Ero seduta nella sala d’aspetto dello studio dentistico, con la guancia destra gonfia e un dolore martellante alla testa; stavo aspettando il mio turno.
Lo studio era colmo di pazienti, molti erano bambini, poiché la dentista era specializzata in apparecchi correttivi.
Ero lì da un’ora e mi guardavo intorno annoiata e insofferente.
La sala era abbastanza ampia, arredata con gusto e, tenendo conto che molti dei pazienti erano bambini, era provvista di un televisore che trasmetteva incessantemente programmi di cartoni animati a volume altissimo, alcuni giochi e libri per ragazzi di ogni tipo ed età.
L’avventura era iniziata la notte precedente.
Non avevo chiuso occhio a causa di un dolore insistente a un dente che mi aveva tormentato incessantemente e il mattino successivo ero distrutta.
Mi trascinai verso il bagno con i capelli arruffati, gli occhi pesti e mi massaggiai la guancia destra osservandomi allo specchio preoccupata.

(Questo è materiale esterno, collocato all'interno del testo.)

(* ===== verification/Governor.v ===== *)
(** * The rate-limit governor (internal/ratelimit/governor.go)

    Rules per dimension of a transaction.  The order in which Go ranges over
    the dimensions is not specified, so it is an argument of the checks; one
    check reads the clock once here. *)

From S2P Require Import Prelude GoStrings RateLimit.

Definition ByIP : str := #"ip".
Definition BySenderDomain : str := #"sender_domain".
Definition BySenderMailbox : str := #"sender_mailbox".
Definition ByRecipient : str := #"recipient".
Definition ByRecipientDomain : str := #"recipient_domain".
Definition DirInbound : str := #"inbound".
Definition DirOutbound : str := #"outbound".

Record GovRule := mkGovRule {
  grBy : str;
  grMatch : str;
  grDirection : str;
  grWindow : Z;
  grMessages : Z;
  grRecipients : Z }.

Record Values := mkValues {
  vIP : str;
  vSenderMailbox : str;
  vSenderDomain : str;
  vRecipient : str;
  vRecipientDomain : str }.

Definition get (v : Values) (dim : str) : str :=
  if dim =s ByIP then vIP v
  else if dim =s BySenderDomain then vSenderDomain v
  else if dim =s BySenderMailbox then vSenderMailbox v
  else if dim =s ByRecipient then vRecipient v
  else if dim =s ByRecipientDomain then vRecipientDomain v
  else [].

(** A generic limit and the overrides of single values. *)
Record keyed := mkKeyed { kGeneric : option Limiter; kOver : gmap str Limiter }.

Definition keyed_allow (k : option keyed) (value : str) (now : Z) : bool * option keyed :=
  match k with
  | None => (true, None)
  | Some k =>
      match value with
      | [] => (true, Some k)
      | _ =>
          match kOver k !! value with
          | Some l => let '(ok, l') := Allow l value now in
                      (ok, Some (mkKeyed (kGeneric k) (<[value := l']> (kOver k))))
          | None =>
              match kGeneric k with
              | Some l => let '(ok, l') := Allow l value now in (ok, Some (mkKeyed (Some l') (kOver k)))
              | None => (true, Some k)
              end
          end
      end
  end.

Record dimCounters := mkDim { dcMsgs : option keyed; dcRcpts : option keyed }.

(** Counters by direction and dimension; [None] is a nil governor. *)
Abbreviation Governor := (gmap str (gmap str dimCounters)).

(** [add]. *)
Definition add (k : option keyed) (match_ : str) (limit window : Z) : keyed :=
  let k := default (mkKeyed None ∅) k in
  match match_ with
  | [] => mkKeyed (Some (New limit window)) (kOver k)
  | _ => mkKeyed (kGeneric k) (<[match_ := New limit window]> (kOver k))
  end.

Definition hour : Z := 3600 * 10 ^ 9.

Definition add_rule_in (r : GovRule) (g : Governor) (dir : str) : Governor :=
  match g !! dir with
  | None => g
  | Some byDim =>
      let window := if grWindow r <=? 0 then hour else grWindow r in
      let dc := default (mkDim None None) (byDim !! grBy r) in
      let dc := if 0 <? grMessages r
                then mkDim (Some (add (dcMsgs dc) (grMatch r) (grMessages r) window)) (dcRcpts dc)
                else dc in
      let dc := if 0 <? grRecipients r
                then mkDim (dcMsgs dc) (Some (add (dcRcpts dc) (grMatch r) (grRecipients r) window))
                else dc in
      <[dir := <[grBy r := dc]> byDim]> g
  end.

Definition add_rule (g : Governor) (r : GovRule) : Governor :=
  match grDirection r with
  | [] => fold_left (add_rule_in r) [DirInbound; DirOutbound] g
  | _ => add_rule_in r g (grDirection r)
  end.

Definition NewGovernor (rules : list GovRule) : option Governor :=
  match rules with
  | [] => None
  | _ => Some (fold_left add_rule rules (<[DirInbound := ∅]> (<[DirOutbound := ∅]> ∅)))
  end.

(** The loop over the dimensions: [step] answers for one dimension. *)
Fixpoint over_dims (step : str -> dimCounters -> bool * dimCounters) (order : list str)
    (byDim : gmap str dimCounters) : option str * gmap str dimCounters :=
  match order with
  | [] => (None, byDim)
  | dim :: rest =>
      match byDim !! dim with
      | None => over_dims step rest byDim
      | Some dc =>
          let '(ok, dc') := step dim dc in
          if ok : bool then over_dims step rest (<[dim := dc']> byDim)
          else (Some dim, <[dim := dc']> byDim)
      end
  end.

Definition over_direction (step : str -> dimCounters -> bool * dimCounters) (order : list str)
    (dir : str) (g : option Governor) : option str * option Governor :=
  match g with
  | None => (None, None)
  | Some g =>
      match g !! dir with
      | None => (None, Some g)
      | Some byDim =>
          let '(denied, byDim') := over_dims step order byDim in
          (denied, Some (<[dir := byDim']> g))
      end
  end.

Definition rcpt_step (v : Values) (now : Z) (dim : str) (dc : dimCounters) : bool * dimCounters :=
  let '(ok, k) := keyed_allow (dcRcpts dc) (get v dim) now in (ok, mkDim (dcMsgs dc) k).

(** [RcptAllowed]: the dimension that denied, if any. *)
Definition RcptAllowed (order : list str) (dir : str) (v : Values) (now : Z)
    : option Governor -> option str * option Governor :=
  over_direction (rcpt_step v now) order dir.

(** One token per distinct value among the recipients. *)
Fixpoint distinct_values (vals : list str) (seen : list str) (now : Z) (k : option keyed)
    : bool * option keyed :=
  match vals with
  | [] => (true, k)
  | x :: r =>
      if existsb (str_eqb x) seen then distinct_values r seen now k
      else
        let '(ok, k') := keyed_allow k x now in
        if ok : bool then distinct_values r (x :: seen) now k' else (false, k')
  end.

Definition msg_step (v : Values) (rcpts : list (str * str)) (now : Z) (dim : str) (dc : dimCounters)
    : bool * dimCounters :=
  if (dim =s ByIP) || (dim =s BySenderDomain) || (dim =s BySenderMailbox) then
    let '(ok, k) := keyed_allow (dcMsgs dc) (get v dim) now in (ok, mkDim k (dcRcpts dc))
  else if (dim =s ByRecipient) || (dim =s ByRecipientDomain) then
    let '(ok, k) := distinct_values
                      (map (fun r : str * str => if dim =s ByRecipientDomain then r.2 else r.1) rcpts)
                      [] now (dcMsgs dc) in
    (ok, mkDim k (dcRcpts dc))
  else (true, dc).

(** [MsgAllowed]; [rcpts] pairs each recipient with its domain. *)
Definition MsgAllowed (order : list str) (dir : str) (v : Values) (rcpts : list (str * str)) (now : Z)
    : option Governor -> option str * option Governor :=
  over_direction (msg_step v rcpts now) order dir.

(** ** The answer does not depend on the order *)

Lemma over_dims_answer step order : forall byDim,
  NoDup order ->
  is_Some (over_dims step order byDim).1 <->
  exists dim dc, dim ∈ order /\ byDim !! dim = Some dc /\ (step dim dc).1 = false.
Proof.
  induction order as [|d order IH]; intros byDim Hn; cbn [over_dims].
  { split; [by intros [? [=]]|]. intros (? & ? & []%elem_of_nil & _). }
  apply NoDup_cons in Hn as [Hd Hn].
  destruct (byDim !! d) as [dc|] eqn:E.
  - destruct (step d dc) as [ok dc'] eqn:Es. destruct ok.
    + rewrite IH by done. split.
      * intros (x & dcx & Hx & Hl & Hs). rewrite lookup_insert_ne in Hl by (intros ->; done).
        exists x, dcx. split; [by right|done].
      * intros (x & dcx & [->|Hx]%elem_of_cons & Hl & Hs); [rewrite E in Hl; simplify_eq; by rewrite Es in Hs|].
        exists x, dcx. rewrite lookup_insert_ne by (intros ->; done). done.
    + split; [|by eexists]. intros _. exists d, dc. rewrite Es. split; [by left|done].
  - rewrite IH by done. split.
    + intros (x & dcx & Hx & H). exists x, dcx. split; [by right|done].
    + intros (x & dcx & [->|Hx]%elem_of_cons & Hl & Hs); [congruence|]. by exists x, dcx.
Qed.

Lemma over_direction_order step o1 o2 dir g :
  NoDup o1 -> Permutation o1 o2 ->
  is_Some (over_direction step o1 dir g).1 <-> is_Some (over_direction step o2 dir g).1.
Proof.
  intros Hn HP. assert (NoDup o2) as Hn2 by (by rewrite <- HP).
  destruct g as [g|]; [|done]. unfold over_direction. destruct (g !! dir) as [byDim|]; [|done].
  pose proof (over_dims_answer step o1 byDim Hn) as H1.
  pose proof (over_dims_answer step o2 byDim Hn2) as H2.
  destruct (over_dims step o1 byDim), (over_dims step o2 byDim). simpl in *. rewrite H1, H2.
  split; intros (x & dc & Hx & H); exists x, dc; (split; [|done]).
  - by rewrite <- HP.
  - by rewrite HP.
Qed.

(** Whether a message is refused does not depend on the order in which
    the dimensions happen to be visited. *)
Theorem MsgAllowed_order o1 o2 dir v rcpts now g :
  NoDup o1 -> Permutation o1 o2 ->
  is_Some (MsgAllowed o1 dir v rcpts now g).1 <-> is_Some (MsgAllowed o2 dir v rcpts now g).1.
Proof. apply over_direction_order. Qed.

Definition example_governor : option Governor :=
  NewGovernor [mkGovRule ByRecipientDomain [] [] hour 1 0;
               mkGovRule ByRecipientDomain #"gmail.com" [] hour 5 0;
               mkGovRule ByIP [] DirInbound hour 3 0].
Definition example_values : Values := mkValues #"192.0.2.1" #"a@b.c" #"b.c" [] [].

(** One message to three recipients of a domain takes one of its tokens. *)
Example governor_counts_messages :
  let rcpts := [ (#"a@x.org", #"x.org"); (#"b@x.org", #"x.org")] in
  let order := [ByIP; ByRecipientDomain] in
  let '(d1, g1) := MsgAllowed order DirInbound example_values rcpts 0 example_governor in
  let '(d2, g2) := MsgAllowed order DirInbound example_values rcpts 1 g1 in
  d1 = None /\ d2 = Some ByRecipientDomain.
Proof. by vm_compute. Qed.

Example MsgAllowed_order_witness :
  is_Some (MsgAllowed [ByIP; ByRecipientDomain] DirInbound example_values [] 0 example_governor).1 <->
  is_Some (MsgAllowed [ByRecipientDomain; ByIP] DirInbound example_values [] 0 example_governor).1.
Proof.
  apply (MsgAllowed_order [ByIP; ByRecipientDomain] [ByRecipientDomain; ByIP]).
  - by apply (bool_decide_unpack _); vm_compute.
  - apply perm_swap.
Defined.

«Devo prendere subito un appuntamento», commentai.
Tastai delicatamente la mascella inferiore e costatai che sentivo dolore all’osso e al collo.

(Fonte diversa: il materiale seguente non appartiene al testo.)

Lemma buckets_ok_Reserve t k now :
  buckets_ok (thBuckets t) now -> rates_ok t ->
  buckets_ok (thBuckets (Reserve t k now).2) now /\ rates_ok (Reserve t k now).2.
Proof.
  intros Hb Hr.
  pose proof (Reserve_spec t k now ltac:(intros s; by apply buckets_pace_ok)) as HS.
  destruct (Reserve t k now) as [[ok w] t']. destruct HS as (_ & _ & Ha & Hin & Hout). cbn [snd]. split.
  - intros key b Hk. destruct (decide (key ∈ (applicable t k).*1)) as [Hi|Hi].
    + apply list_elem_of_fmap in Hi as (s & -> & Hs). destruct (Hin s Hs) as [_ [_ Hp]].
      by rewrite Hk in Hp.
    + specialize (Hout (key, mkLimit 0 0) Hi). cbn [fst] in Hout. rewrite Hout in Hk. by apply Hb in Hk.
  - intros k' s. rewrite Ha. apply Hr.
Qed.

Fixpoint reserve_all (t : Throttle) (calls : list (Key * Z)) : list bool :=
  match calls with
  | [] => []
  | (k, now) :: r => let '(ok, _, t') := Reserve t k now in ok :: reserve_all t' r
  end.

(** The messages let through on a bucket key. *)
Definition passed (t : Throttle) (bk : str) (calls : list (Key * Z)) (answers : list bool) : Z :=
  Z.of_nat (length (List.filter
    (fun x : Key * Z * bool => x.2 && bool_decide (bk ∈ (applicable t x.1.1).*1)) (combine calls answers))).

Lemma passed_level s calls : forall t t0 t1,
  buckets_ok (thBuckets t) t0 -> rates_ok t -> (0 <= lmRate s.2)%Q ->
  (forall k s', s' ∈ applicable t k -> s'.1 = s.1 -> s' = s) ->
  t0 <= t1 -> StronglySorted Z.le (t0 :: (snd <$> calls)) ->
  Forall (fun c : Key * Z => c.2 <= t1) calls ->
  (inject_Z (passed t s.1 calls (reserve_all t calls))
   <= plevel (thBuckets t) s t0 + seconds (t1 - t0) * lmRate s.2)%Q.
Proof.
  induction calls as [|[k u] calls IH]; intros t t0 t1 Hb Hr Hrs Huniq Ht HS HF.
  - assert (pace_ok (thBuckets t) s t0) as Hp.
    { split; [done|]. destruct (thBuckets t !! s.1) eqn:E; [|done]. by apply Hb in E. }
    pose proof (plevel_range _ _ _ Hp). pose proof (plevel_grows _ _ t0 t1 Hp Ht).
    change (inject_Z (passed t s.1 [] (reserve_all t []))) with 0%Q. lra.
  - rewrite fmap_cons in HS. apply StronglySorted_inv in HS as [HS H0].
    pose proof (Forall_inv H0) as Ht0. cbn [snd] in Ht0, HS.
    apply Forall_cons in HF as [Ht1 HF]. cbn [snd] in Ht1.
    pose proof (buckets_ok_later _ _ u Hb Ht0) as Hb'.
    pose proof (Reserve_spec t k u ltac:(intros s'; by apply buckets_pace_ok)) as HR.
    destruct (buckets_ok_Reserve t k u Hb' Hr) as [Hb2 Hr2]. cbn [reserve_all].
    destruct (Reserve t k u) as [[ok w] t'] eqn:ER. cbn [snd] in *.
    destruct HR as (_ & _ & Ha & Hin & Hout).
    specialize (IH t' u t1 Hb2 Hr2 Hrs ltac:(intros k' s'; rewrite Ha; apply Huniq) Ht1 HS HF).
    assert (pace_ok (thBuckets t) s t0) as Hp.
    { split; [done|]. destruct (thBuckets t !! s.1) eqn:E; [|done]. by apply Hb in E. }
    pose proof (plevel_grows _ _ t0 u Hp Ht0) as [_ Hg].
    assert (seconds (t1 - t0) * lmRate s.2 == seconds (t1 - u) * lmRate s.2 + seconds (u - t0) * lmRate s.2)%Q
      as Hsp by (rewrite (seconds_split t0 u t1); ring).
    assert (forall a, passed t s.1 calls a = passed t' s.1 calls a) as Hpass.
    { intros a. unfold passed. do 2 f_equal. apply List.filter_ext. intros x. by rewrite Ha. }
    assert (passed t s.1 ((k, u) :: calls) (ok :: reserve_all t' calls)
      = (if ok && bool_decide (s.1 ∈ (applicable t k).*1) then 1 else 0)
        + passed t s.1 calls (reserve_all t' calls)) as ->.
    { unfold passed. cbn [combine List.filter fst snd].
      destruct (ok && bool_decide (s.1 ∈ (applicable t k).*1)); cbn [length]; lia. }
    rewrite inject_Z_plus, Hpass. case_bool_decide as Hi.
    + apply list_elem_of_fmap in Hi as (s' & E & Hs'). rewrite (Huniq k s' Hs' (eq_sym E)) in Hs'.
      destruct (Hin s Hs') as [El _]. rewrite El in IH.
      destruct ok; cbn [andb]; [change (inject_Z 1) with 1%Q|change (inject_Z 0) with 0%Q]; lra.
    + rewrite andb_false_r. change (inject_Z 0) with 0%Q.
      assert (plevel (thBuckets t') s u = plevel (thBuckets t) s u) as El.
      { unfold plevel. by rewrite Hout. }
      rewrite El in IH. lra.
Qed.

Fuori era ancora buio ed io camminavo avanti e indietro irrequieta, con indosso una vestaglia di velluto rossa.
Eravamo alla fine dell’inverno, il tempo era inquieto e variabile ed era un continuo susseguirsi di giornate tiepide intervallate da giorni uggiosi e freddi.
I lampioni accesi illuminavano le strade deserte e il sole, che stava spuntando all’orizzonte, tingeva il mare di rosso.
Di solito, per me, l’alba è il momento più bello della giornata e mi piace osservare la natura che si sveglia con il rispetto dovuto a un miracolo. Quel giorno, no.
A un’ora più appropriata, telefonai allo studio dentistico e la segretaria mi fissò l’appuntamento per il pomeriggio.
Seduta su una poltroncina di pelle, aspettavo rassegnata perché l’esperienza mi aveva insegnato che, per gli appuntamenti urgenti fuori programma, ci volevano minimo due ore di attesa.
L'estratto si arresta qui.